I remember reading yesterday (I believe on a link from Propaganda Matrix and LibertyThink.com) on CyberSpaceOrbit.com about HAARP (High Frequency Active Auroral Research Program) being turned on at the same time that the terror color alert was issued (HAARP comes on in idle Hi-power mode just after High terror alert issued).

I told one of my friends that I wouldn't be surprised if we started getting hit with earthquakes, volcanoes, or some other condition that HAARP reportedly causes (HAARP Home Page - Radar Matrix - HAARP.net).

I then got a phone call this morning as I was on the way back home, that Iran was hit with a massive earthquake with reported deaths at around 5,000-6,000 (Iran Quake Reportedly Kills 5,000-6,000). Once I arrived home, I began pulling articles and have found that now the number is estimated more closely to 20,000 (Thousands Feared Dead in Iran Earthquake).

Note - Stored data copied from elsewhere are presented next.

#[global] Instance exc_ret : MRet exc := fun A a => Ret a.
#[global] Instance exc_bind : MBind exc := fun A B f m =>
  match m with
  | Ret a => f a
  | Raise msg => Raise msg
  end.
#[global] Instance exc_fmap : FMap exc := fun A B f m =>
  match m with
  | Ret a => Ret (f a)
  | Raise msg => Raise msg
  end.

(** The children of [APIS_DIR].  A file can refuse to be read or written,
    with the message of the [OSError] it raises. *)
Module Fs.

Record file : Type :=
  { content : string; read_error : option string; write_error : option string }.

Record entry : Type :=
  { name : string; is_dir : bool; init_py : option file }.

Definition tree : Type := list entry.

Definition named (m : string) (e : entry) : bool := String.eqb (name e) m.

Definition lookup (t : tree) (m : string) : option entry := List.find (named m) t.

(** The file [APIS_DIR / m / "__init__.py"], when there is one. *)
Definition init_file (t : tree) (m : string) : option file :=
  match lookup t m with
  | Some e => if is_dir e then init_py e else None
  | None => None
  end.

(** [init_path.exists()]. *)
Definition exists_init (t : tree) (m : string) : bool :=
  match init_file t m with Some _ => true | None => false end.

Definition no_such_file : string := "[Errno 2] No such file or directory".

(** [open(init_path, 'r').read()]: [content] holds the characters of the
    file, and the text mode of [open] translates its line ends. *)
Definition read (t : tree) (m : string) : exc string :=
  match init_file t m with
  | Some f =>
      match read_error f with
      | Some msg => Raise msg
      | None => Ret (Py.universal_newlines (content f))
      end
  | None => Raise no_such_file
  end.

Fixpoint set_init (t : tree) (m : string) (f : file) : tree :=
  match t with
  | [] => []
  | e :: t' =>
      if named m e
      then {| name := name e; is_dir := is_dir e; init_py := Some f |} :: t'
      else e :: set_init t' m f
  end.

(** [open(init_path, 'w').write(c)]: the whole file is replaced, or the
    tree is left as it was.  On the POSIX system of the backend the text
    mode writes a newline as it is, so the file holds the characters of
    [c]. *)
Definition write (t : tree) (m : string) (c : string) : exc tree :=
  match lookup t m with
  | Some e =>
      if is_dir e then
        match init_py e with
        | Some f =>
            match write_error f with
            | Some msg => Raise msg
            | None =>
                Ret (set_init t m {| content := c; read_error := read_error f;
                                     write_error := None |})
            end
        | None =>
            Ret (set_init t m {| content := c; read_error := None;
                                 write_error := None |})
        end
      else Raise no_such_file
  | None => Raise no_such_file
  end.

(** [[d.name for d in APIS_DIR.iterdir()
      if d.is_dir() and (d / "__init__.py").exists()]]. *)
Definition is_module (e : entry) : bool :=
  is_dir e && match init_py e with Some _ => true | None => false end.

I began talking to my friend Eric Hufschmid about this, in which case he sent me a copy of recent massive earthquakes (Data of MAJOR Earthquakes within the past 5 days)... NOTICE HOW THERE HAVE BEEN 8 MAJOR EARTHQUAKES (7 listed on the article, 8 listed on the Govt's website) THAT HAVE BEEN OCCURRING SINCE DECEMBER 21st?! BUT YET THE NEWS IS TRYING TO WHITEWASH THIS BY LISTING MAJOR EARTHQUAKES SINCE 1923, AS IF THIS IS A RANDOM AND NATURAL OCCURRENCE?! (Raw Data: Major Earthquakes Since 1923). They even go so far as to call it "raw data" --- GIVE ME A BREAK!

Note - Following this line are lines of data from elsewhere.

Lemma leave_scope_ok st st' :
  leave_scope None st = (Ok tt, st') -> close st = (Ok tt, st').
Proof.
  unfold leave_scope, __exit__, try_except, _termination_error, bind, ret,
    raise.
  destruct (close st) as [[[]|e] st1]; simpl.
  - intros H; inversion H; subst. reflexivity.
  - unfold request.
    destruct (script (s3 st1)) as [|[e'|] sc]; simpl; discriminate.
Qed.

(** X10. When the [with] statement around a sequence of writes returns,
    the session ended in one request, the completion when bytes were
    written and the cancellation when none were, never both; before it
    the backend received the parts 1, 2, 3, ..., and they make up the
    bytes written, text counted in its UTF-8 encoding. *)
Theorem scoped_session_returns
        (T : Z) (objs : list pyobj) (answers : list (option exn))
        (st' : session) :
  scoped_session T (map Write objs) (fresh answers) = (Ok tt, st') ->
  let tr := trace (s3 st') in
  let written := concat (map payload objs) in
  map fst (uploaded tr) = map Z.of_nat (seq 1 (length (uploaded tr))) /\
  concat (map snd (uploaded tr)) = written /\
  last tr InitiateUpload
  = (if truthy written then CompleteUpload else CancelUpload) /\
  (count is_complete tr + count is_cancel tr = 1)%nat.
Proof.
  unfold scoped_session. unfold bind at 1.
  destruct (__init__ T (fresh answers)) as [[[]|e] st0] eqn:Hi; [|discriminate].
  destruct (block (map Write objs) st0) as [[[]|e] st1] eqn:Hb.
  2: { unfold leave_scope, __exit__, _termination_error, bind, ret, raise,
         request.
       destruct (script (s3 st1)) as [|[e'|] sc]; discriminate. }
  intros Hl. apply leave_scope_ok in Hl. cbv zeta.
  pose proof (consistent_init _ _ Hi) as Hc0.
  pose proof (consistent_block_objs _ Hc0 Hb) as Hc1. simpl app in Hc1.
  destruct (close_uploaded Hc1 Hl) as [Hn Hd].
  split; [exact Hn|]. split; [exact Hd|].
  assert (Hr0 : reachable [] st0).
  { pose proof (reach_init T answers) as R. rewrite Hi in R. apply R.
    reflexivity. }
  pose proof (block_reachable _ Hr0 Hb) as Hr1. simpl app in Hr1.
  destruct (reachable_total Hr1) as [Htot Hpend].
  destruct (block_trace (map Write objs) st0) as (new & Hnew & Hcc & Hcf).
  rewrite Hb in Hnew. cbn [snd] in Hnew.
  apply init_inv in Hi. destruct Hi as [_ Ht0]. rewrite Ht0 in Hnew.
  rewrite (close_ok_trace _ Hl), Hnew.
  assert (Hz : (total_size (self st1) =? 0)
               = negb (truthy (concat (map payload objs)))).
  { rewrite Htot. destruct (concat (map payload objs)); [reflexivity|].
    unfold len. simpl. reflexivity. }
  rewrite Hz. split.
  - rewrite !app_assoc, last_last.
    destruct (truthy (concat (map payload objs))); reflexivity.
  - rewrite !count_app, Hcc, Hcf.
    destruct (truthy (join (lines (self st1))));
      destruct (truthy (concat (map payload objs))); reflexivity.
Qed.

I then called my friend and told her that I'm sure there will be a press conference, that will try and justify this as a convenient excuse to invade, er, help Iran (White House Offers Aid to Iran After Earthquake) --- even though we were gearing up to invade them a while back... (U.S. Accuses Iran of Trying to Make Nuclear Weapons - In-House Memos on Television and Print Media News Presentations - Project for the New American Empire & Archie's Comments)

Now I can only wonder what pre-text we're going to use to go after Syria, since it appears that we'll now use this to get Iran.

From The Propaganda Matrix

I think the most frightening thing is the fact that there are people in our government who would probably do this if it furthered their own power agendas. Course, they really might have done this. What's that line from Strange Days? "It's not a question if you are paranoid. The question is are you paranoid enough?" something like that.

Saturday, January 03, 2004

Lacking in posts again. But then what I got for Hannukah was my first cold of the season, and I spent four days laid up, and I am still working on the subsequent sinus infection. As if I needed to lay around and do nothing for another week...

I don't know how well this is going, really. I've been here a month and a half, and I've still found no work. I've rarely left the house, going downtown when forced by jobhunting or appointments. I know I haven't been here long, and it's winter, but I do have a reasonable fear that I'll just use the house as my shield from reality and not do what is needed for my life. It's hard to talk to the woman about it because she is happy to have a life where it is house-centric. Forget the Man, he's even harder to talk to because he's so superresponsible. It's like trying to talk to my dad, but without having to cut out the twisted humor. I don't want to confess to feeling lost. I want to believe I'm not. But I am. My life is bogging down in mundanity, and I'm finding it harder to read because it is harder for me to think clearly. I've lost my means of expression through gaming, as that's dried up nearly completely, and writing in this blog feels like a chore. Not that more than four people read it, and only two of them regularly, and one of those is me.
What am I doing here? no that's wrong. Why am I doing here? I feel nothing. I am free and I feel nothing. I hide the same as I did when I was not free, I lead the same limited life, physically, mentally, and spiritually, as I did before I was free. What is the point? That I get some job, and then maybe I will feel free. Why does their economics prejudge whether I am free? I chose to be free, so economics or not, I am free.
But when will I feel it?
Is it so much to ask to just want to feel it inside?